BRIEF: From the data below, copy exactly the lines that lie between the one holding "itr_idx : Z;" and the one holding "Inductive event : Type", including both, and nothing more.

RECORD EXCERPTS:
(** ** Dicts of distributions *)

Lemma dict_set_entries {V} (k : string) (v : V) (dict : list (string * V)) (p : string * V) :
  p ∈ dict_set k v dict → p = (k, v) ∨ p ∈ dict.
Proof.
  unfold dict_set. case_bool_decide as E.
  - intros H. apply list_elem_of_fmap in H as [p0 [-> H]].
    case_bool_decide; [by left | by right].
  - rewrite elem_of_app, list_elem_of_singleton. tauto.
Qed.

Lemma dict_set_keys {V} (k : string) (v : V) (dict : list (string * V)) :
  (dict_set k v dict).*1
  = if bool_decide (k ∈ dict.*1) then dict.*1 else dict.*1 ++ [k].
Proof.
  unfold dict_set. case_bool_decide as E.
  - clear E. induction dict as [|[k0 v0] dict IH]; simpl; [done |].
    f_equal; [by case_bool_decide; simpl | apply IH].
  - by rewrite fmap_app.
Qed.

Lemma foldl_outcome_inv {A B} (step : outcome B → A → outcome B) (Inv : B → Prop)
    (l : list A) (b0 r : B) :
  (∀ res a b', step res a = Ok b' → ∃ b, res = Ok b ∧ (Inv b → Inv b')) →
  Inv b0 → foldl step (Ok b0) l = Ok r → Inv r.
Proof.
  intros Hstep. revert r. induction l as [|a l IH] using rev_ind; intros r H0 H.
  - simpl in H. by injection H as <-.
  - rewrite foldl_app in H. simpl in H.
    destruct (Hstep _ _ _ H) as [b [Hb Hinv]].
    apply Hinv. by apply IH.
Qed.

Lemma rating_distributions_entries (self : PortfolioAnalyzer) (d : pd.DataFrame)
    (r : list (string * pd.Series)) (col : string) (s : pd.Series) :
  (rating_distributions self d).1.1 = Ok r → (col, s) ∈ r →
  (dist ←! distribution d col; pd.sort_index dist) = Ok s.
Proof.
  unfold rating_distributions, bind, read, lift. simpl.
  match goal with |- context [foldl ?f _ _] => set (step := f) end.
  intros H. assert (foldl step (Ok []) (rating_cols self) = Ok r) as H'.
  { by destruct (foldl step (Ok []) (rating_cols self)). }
  clear H. revert col s.
  apply (foldl_outcome_inv step
           (fun acc => ∀ col s, (col, s) ∈ acc →
              (dist ←! distribution d col; pd.sort_index dist) = Ok s)
           (rating_cols self) [] r); [| by intros ?? ?%elem_of_nil | done].
  intros res c b' Hs. unfold step in Hs.
  destruct res as [acc| |]; try done. exists acc. split; [done |].
  simpl in Hs. destruct (distribution d c) as [dist| |] eqn:Ed; try done.
  simpl in Hs. destruct (pd.sort_index dist) as [sorted| |] eqn:Es; try done.
  simpl in Hs. injection Hs as <-.
  intros Hacc col s Hin. apply dict_set_entries in Hin as [[= -> ->] | Hin].
  - by rewrite Ed.
  - by apply Hacc.
Qed.

Lemma categorical_breakdowns_entries (self : PortfolioAnalyzer) (top_n : Z)
    (d : pd.DataFrame) (r : list (string * pd.Series)) (col : string) (s : pd.Series) :
  (categorical_breakdowns self top_n d).1.1 = Ok r → (col, s) ∈ r →
  ∃ dist, distribution d col = Ok dist
          ∧ s = pd.head top_n (pd.sort_values_desc dist).
Proof.
  unfold categorical_breakdowns, bind, read, lift. simpl.
  match goal with |- context [foldl ?f _ _] => set (step := f) end.
  intros H. assert (foldl step (Ok []) (pd.object_columns d) = Ok r) as H'.
  { by destruct (foldl step (Ok []) (pd.object_columns d)). }
  clear H. revert col s.
  apply (foldl_outcome_inv step
           (fun acc => ∀ col s, (col, s) ∈ acc →
              ∃ dist, distribution d col = Ok dist
                      ∧ s = pd.head top_n (pd.sort_values_desc dist))
           (pd.object_columns d) [] r); [| by intros ?? ?%elem_of_nil | done].
  intros res c b' Hs. unfold step in Hs.
  destruct res as [acc| |]; try done. exists acc. split; [done |].
  simpl in Hs. case_bool_decide as Eskip.
  { by injection Hs as <-. }
  destruct (distribution d c) as [dist| |] eqn:Ed; try done.
  simpl in Hs. injection Hs as <-.
  intros Hacc col s Hin. apply dict_set_entries in Hin as [[= -> ->] | Hin].
  - by exists dist.
  - by apply Hacc.
Qed.

Lemma length_group_sums (key : pd.column) (w : list (option Qc)) :
  length (pd.group_sums key w) = distinct_values key.
Proof.
  destruct key; simpl; rewrite ?length_imap, ?length_fmap; try done;
    apply Permutation_length, sort_by_perm.
Qed.





(** ** Missing keys *)

Lemma group_sums_object (key : pd.column) (mv : list (option Qc)) :
  categorical key = false →
  pd.group_sums key mv
  = (fun k => (pd.Lab k, pd.sum (pd.rows_of (pd.values key) mv k)))
      <$> pd.sort_by pd.pyobj_leb (remove_dups (omap id (pd.values key))).
Proof. by destruct key. Qed.

Lemma elem_of_present (vals : list (option pd.pyobj)) (o : pd.pyobj) :
  o ∈ pd.sort_by pd.pyobj_leb (remove_dups (omap id vals)) ↔ Some o ∈ vals.
Proof.
  rewrite (sort_by_perm pd.pyobj_leb), elem_of_remove_dups, list_elem_of_omap.
  split.
  - intros [x [Hx Ho]]. simpl in Ho. by subst.
  - intros H. by exists (Some o).
Qed.

Lemma distribution_items (d : pd.DataFrame) (col : string) (s : pd.Series)
    (key : pd.column) :
  distribution d col = Ok s → pd.getitem col d = Some key → categorical key = false →
  (∀ item, item ∈ pd.items s → group_of_present_key d col item)
  ∧ (∀ o, Some o ∈ pd.values key → ∃ v, (pd.Lab o, v) ∈ pd.items s).
Proof.
  intros H Hkey Hcat.
  apply distribution_inv in H as (key' & mv & Hk & Hmv & ->).
  assert (key' = key) as -> by congruence.
  simpl. unfold pd.percent. rewrite group_sums_total.
  rewrite (group_sums_object key mv Hcat), <- list_fmap_compose. split.
  - intros item Hin. apply list_elem_of_fmap in Hin as [o [-> Ho]].
    exists key, mv, o. repeat split; try done. by apply elem_of_present.
  - intros o Ho. eexists.
    apply (list_elem_of_fmap_2' _ _ o); [by apply elem_of_present | done].
Qed.
(** ** The paging iterator *)

(** [bgIter], lines 139-147.  The iterator owns its [BatchGet]: the pointer
    [bg] is followed by this file only through the iterator.  [idx] is a Go
    [int]; it is only ever set to 0 or stepped by one below the length of a
    slice, so its arithmetic is written without wrap-around.  Maps are held
    by value: after line 191 the request and the page share one map in Go,
    which nothing in this file writes to afterwards. *)
Record bgIter : Type := mkBGIter {
  itr_bg : BatchGet;
  itr_input : option BatchGetItemInput;
  itr_output : option BatchGetItemOutput;
  itr_err : option error;
  itr_idx : Z;
  itr_backoff : BackOff;
  itr_unmarshal : unmarshalFunc Dest
}.

Definition withBG (bg : BatchGet) (i : bgIter) : bgIter :=
  mkBGIter bg (itr_input i) (itr_output i) (itr_err i) (itr_idx i)
    (itr_backoff i) (itr_unmarshal i).
Definition withInput (inp : option BatchGetItemInput) (i : bgIter) : bgIter :=
  mkBGIter (itr_bg i) inp (itr_output i) (itr_err i) (itr_idx i)
    (itr_backoff i) (itr_unmarshal i).
Definition withOutput (o : option BatchGetItemOutput) (i : bgIter) : bgIter :=
  mkBGIter (itr_bg i) (itr_input i) o (itr_err i) (itr_idx i)
    (itr_backoff i) (itr_unmarshal i).
Definition withErr (e : option error) (i : bgIter) : bgIter :=
  mkBGIter (itr_bg i) (itr_input i) (itr_output i) e (itr_idx i)
    (itr_backoff i) (itr_unmarshal i).
Definition withIdx (n : Z) (i : bgIter) : bgIter :=
  mkBGIter (itr_bg i) (itr_input i) (itr_output i) (itr_err i) n
    (itr_backoff i) (itr_unmarshal i).
Definition withBackoff (b : BackOff) (i : bgIter) : bgIter :=
  mkBGIter (itr_bg i) (itr_input i) (itr_output i) (itr_err i) (itr_idx i)
    b (itr_unmarshal i).

(** [newBGIter], lines 149-158. *)
Definition newBGIter (bg : BatchGet) (fn : unmarshalFunc Dest) (err : option error)
  : bgIter :=
  mkBGIter bg None None err 0 (SetMaxElapsedTime 0 NewExponentialBackOff) fn.

(** What the iterator does to the outside, in order. *)
Inductive event : Type :=
| EvBatchGetItem (inp : BatchGetItemInput)   (* a call of the client, line 199 *)
| EvSleep (d : Z).                           (* the time.Sleep of line 194 *)

(** The iterator, the client it talks to, and the journal of its calls. *)
Record machine : Type := mkMachine {
  iter : bgIter;
  client : World;
  journal : list event
}.

Definition onIter (f : bgIter → bgIter) : M machine unit :=
  modify (λ s, mkMachine (f (iter s)) (client s) (journal s)).

Definition emit (ev : event) : M machine unit :=
  modify (λ s, mkMachine (iter s) (client s) (journal s ++ [ev])).

(** A method of [*BatchGet] run on the iterator's [bg]. *)
Definition onBG {A} (m : M BatchGet A) : M machine A := λ s,
  let put bg := mkMachine (withBG bg (iter s)) (client s) (journal s) in
  match m (itr_bg (iter s)) with
  | Returns a bg => Returns a (put bg)
  | Panics bg => Panics (put bg)
  | OutOfFuel bg => OutOfFuel (put bg)
  end.

(** [client.BatchGetItem(inp)]. *)
Definition callClient (inp : BatchGetItemInput) : M machine (option BatchGetItemOutput * option error) :=
  λ s, let '(r, w) := BatchGetItem inp (client s) in
       Returns r (mkMachine (iter s) w (journal s ++ [EvBatchGetItem inp])).

(** Modelled from the spec: [retry], the wrapper of this repository that
    batchget.go calls at line 197 and that is declared outside it.  It runs
    [f]; when [f] fails with an error the policy retries and the policy's
    budget is not spent, it runs [f] again; it returns nil on success and
    otherwise the last error.  Its waits between attempts are its own and
    are not journalled. *)
Fixpoint retryLoop {S} (budget : nat) (f : M S (option error)) : M S (option error) :=
  e ← f;
  match e with
  | None => mret None
  | Some err =>
      if canRetry err then
        match budget with
        | O => mret (Some err)
        | Datatypes.S b => retryLoop b f
        end
      else mret (Some err)
  end.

SOLUTION:
  itr_idx : Z;
  itr_backoff : BackOff;
  itr_unmarshal : unmarshalFunc Dest
}.

Definition withBG (bg : BatchGet) (i : bgIter) : bgIter :=
  mkBGIter bg (itr_input i) (itr_output i) (itr_err i) (itr_idx i)
    (itr_backoff i) (itr_unmarshal i).
Definition withInput (inp : option BatchGetItemInput) (i : bgIter) : bgIter :=
  mkBGIter (itr_bg i) inp (itr_output i) (itr_err i) (itr_idx i)
    (itr_backoff i) (itr_unmarshal i).
Definition withOutput (o : option BatchGetItemOutput) (i : bgIter) : bgIter :=
  mkBGIter (itr_bg i) (itr_input i) o (itr_err i) (itr_idx i)
    (itr_backoff i) (itr_unmarshal i).
Definition withErr (e : option error) (i : bgIter) : bgIter :=
  mkBGIter (itr_bg i) (itr_input i) (itr_output i) e (itr_idx i)
    (itr_backoff i) (itr_unmarshal i).
Definition withIdx (n : Z) (i : bgIter) : bgIter :=
  mkBGIter (itr_bg i) (itr_input i) (itr_output i) (itr_err i) n
    (itr_backoff i) (itr_unmarshal i).
Definition withBackoff (b : BackOff) (i : bgIter) : bgIter :=
  mkBGIter (itr_bg i) (itr_input i) (itr_output i) (itr_err i) (itr_idx i)
    b (itr_unmarshal i).

(** [newBGIter], lines 149-158. *)
Definition newBGIter (bg : BatchGet) (fn : unmarshalFunc Dest) (err : option error)
  : bgIter :=
  mkBGIter bg None None err 0 (SetMaxElapsedTime 0 NewExponentialBackOff) fn.

(** What the iterator does to the outside, in order. *)
Inductive event : Type :=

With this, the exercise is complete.